LISTED ENTRIES START

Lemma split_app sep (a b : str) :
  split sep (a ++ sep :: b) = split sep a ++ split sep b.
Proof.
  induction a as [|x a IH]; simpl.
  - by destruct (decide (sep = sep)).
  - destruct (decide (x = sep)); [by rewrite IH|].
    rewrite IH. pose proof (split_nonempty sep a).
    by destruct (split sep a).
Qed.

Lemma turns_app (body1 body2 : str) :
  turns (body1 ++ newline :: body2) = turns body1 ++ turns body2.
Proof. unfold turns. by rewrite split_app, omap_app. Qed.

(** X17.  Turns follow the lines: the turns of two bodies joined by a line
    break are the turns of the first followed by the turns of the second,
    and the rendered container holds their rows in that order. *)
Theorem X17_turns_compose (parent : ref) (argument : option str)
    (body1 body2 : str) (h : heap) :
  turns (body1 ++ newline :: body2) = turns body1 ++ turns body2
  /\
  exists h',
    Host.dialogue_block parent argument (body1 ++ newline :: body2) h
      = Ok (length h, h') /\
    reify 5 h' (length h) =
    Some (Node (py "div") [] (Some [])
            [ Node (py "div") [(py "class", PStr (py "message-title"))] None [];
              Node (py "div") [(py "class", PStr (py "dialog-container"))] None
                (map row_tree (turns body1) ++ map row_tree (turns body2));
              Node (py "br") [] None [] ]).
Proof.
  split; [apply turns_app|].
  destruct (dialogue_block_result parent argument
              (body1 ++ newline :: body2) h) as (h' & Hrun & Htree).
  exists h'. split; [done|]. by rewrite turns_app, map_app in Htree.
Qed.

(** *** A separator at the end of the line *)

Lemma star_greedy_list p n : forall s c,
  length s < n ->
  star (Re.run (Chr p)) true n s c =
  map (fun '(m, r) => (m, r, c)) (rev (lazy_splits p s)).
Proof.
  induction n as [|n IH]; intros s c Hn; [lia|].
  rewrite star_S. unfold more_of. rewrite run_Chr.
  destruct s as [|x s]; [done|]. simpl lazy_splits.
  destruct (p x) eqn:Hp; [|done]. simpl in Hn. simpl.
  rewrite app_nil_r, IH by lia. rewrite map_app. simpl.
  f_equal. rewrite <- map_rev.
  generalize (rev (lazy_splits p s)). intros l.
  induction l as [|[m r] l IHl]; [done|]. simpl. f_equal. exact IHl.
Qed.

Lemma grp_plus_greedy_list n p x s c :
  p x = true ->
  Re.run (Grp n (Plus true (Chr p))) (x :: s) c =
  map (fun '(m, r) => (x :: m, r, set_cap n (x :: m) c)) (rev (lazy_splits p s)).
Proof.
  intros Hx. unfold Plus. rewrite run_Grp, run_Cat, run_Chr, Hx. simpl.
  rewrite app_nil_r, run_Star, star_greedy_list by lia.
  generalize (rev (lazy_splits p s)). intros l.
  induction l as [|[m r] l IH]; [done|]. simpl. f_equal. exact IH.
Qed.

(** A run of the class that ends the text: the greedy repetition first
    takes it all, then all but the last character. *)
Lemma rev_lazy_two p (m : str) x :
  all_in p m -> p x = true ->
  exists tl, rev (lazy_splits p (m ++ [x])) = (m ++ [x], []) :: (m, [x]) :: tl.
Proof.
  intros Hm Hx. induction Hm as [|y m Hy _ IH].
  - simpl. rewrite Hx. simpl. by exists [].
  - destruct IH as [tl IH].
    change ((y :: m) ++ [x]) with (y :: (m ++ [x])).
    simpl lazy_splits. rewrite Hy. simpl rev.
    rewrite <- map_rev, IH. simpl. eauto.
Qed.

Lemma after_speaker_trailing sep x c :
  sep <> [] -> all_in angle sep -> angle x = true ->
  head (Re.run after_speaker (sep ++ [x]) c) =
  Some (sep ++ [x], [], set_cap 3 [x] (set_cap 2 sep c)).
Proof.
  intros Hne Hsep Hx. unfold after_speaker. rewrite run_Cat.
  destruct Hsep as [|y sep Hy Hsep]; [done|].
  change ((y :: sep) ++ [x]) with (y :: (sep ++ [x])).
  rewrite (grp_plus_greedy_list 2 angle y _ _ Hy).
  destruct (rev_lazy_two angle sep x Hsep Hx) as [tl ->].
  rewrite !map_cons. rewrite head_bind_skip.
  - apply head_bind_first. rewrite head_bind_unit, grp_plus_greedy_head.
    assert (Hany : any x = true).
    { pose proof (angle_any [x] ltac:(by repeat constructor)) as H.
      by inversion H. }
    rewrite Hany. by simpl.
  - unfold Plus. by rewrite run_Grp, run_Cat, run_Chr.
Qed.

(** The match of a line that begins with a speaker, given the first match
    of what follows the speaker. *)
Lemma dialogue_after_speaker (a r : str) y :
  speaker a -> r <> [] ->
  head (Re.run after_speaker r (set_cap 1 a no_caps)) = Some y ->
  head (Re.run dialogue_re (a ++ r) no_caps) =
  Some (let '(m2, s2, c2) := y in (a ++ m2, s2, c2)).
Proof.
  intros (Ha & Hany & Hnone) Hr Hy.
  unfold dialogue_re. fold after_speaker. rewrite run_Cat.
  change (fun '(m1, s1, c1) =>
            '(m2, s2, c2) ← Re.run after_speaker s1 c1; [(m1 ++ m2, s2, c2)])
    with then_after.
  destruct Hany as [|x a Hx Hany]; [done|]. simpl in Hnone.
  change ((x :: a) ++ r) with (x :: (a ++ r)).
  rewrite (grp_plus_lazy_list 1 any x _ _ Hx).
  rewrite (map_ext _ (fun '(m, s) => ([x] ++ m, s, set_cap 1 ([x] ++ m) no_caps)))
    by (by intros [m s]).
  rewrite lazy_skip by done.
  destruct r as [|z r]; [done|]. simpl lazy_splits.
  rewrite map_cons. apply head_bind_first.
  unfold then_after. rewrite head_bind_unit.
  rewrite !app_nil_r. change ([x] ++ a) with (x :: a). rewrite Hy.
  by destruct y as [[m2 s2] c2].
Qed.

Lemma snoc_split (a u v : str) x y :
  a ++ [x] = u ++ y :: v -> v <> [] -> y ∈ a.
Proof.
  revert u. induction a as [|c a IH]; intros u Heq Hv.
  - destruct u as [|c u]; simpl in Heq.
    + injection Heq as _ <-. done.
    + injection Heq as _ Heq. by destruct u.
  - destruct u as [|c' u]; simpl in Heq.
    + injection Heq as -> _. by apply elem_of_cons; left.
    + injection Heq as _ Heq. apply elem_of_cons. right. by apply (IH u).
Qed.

LISTED ENTRIES END

● WHAT YOU SHOULD DO: In the records above, find the line with "rewrite app_nil_r, IH"; write out exactly that line and each one after it, stopping after the line with "(** A run of".

● RESULT OF THE TASK:
  rewrite app_nil_r, IH by lia. rewrite map_app. simpl.
  f_equal. rewrite <- map_rev.
  generalize (rev (lazy_splits p s)). intros l.
  induction l as [|[m r] l IHl]; [done|]. simpl. f_equal. exact IHl.
Qed.

Lemma grp_plus_greedy_list n p x s c :
  p x = true ->
  Re.run (Grp n (Plus true (Chr p))) (x :: s) c =
  map (fun '(m, r) => (x :: m, r, set_cap n (x :: m) c)) (rev (lazy_splits p s)).
Proof.
  intros Hx. unfold Plus. rewrite run_Grp, run_Cat, run_Chr, Hx. simpl.
  rewrite app_nil_r, run_Star, star_greedy_list by lia.
  generalize (rev (lazy_splits p s)). intros l.
  induction l as [|[m r] l IH]; [done|]. simpl. f_equal. exact IH.
Qed.

(** A run of the class that ends the text: the greedy repetition first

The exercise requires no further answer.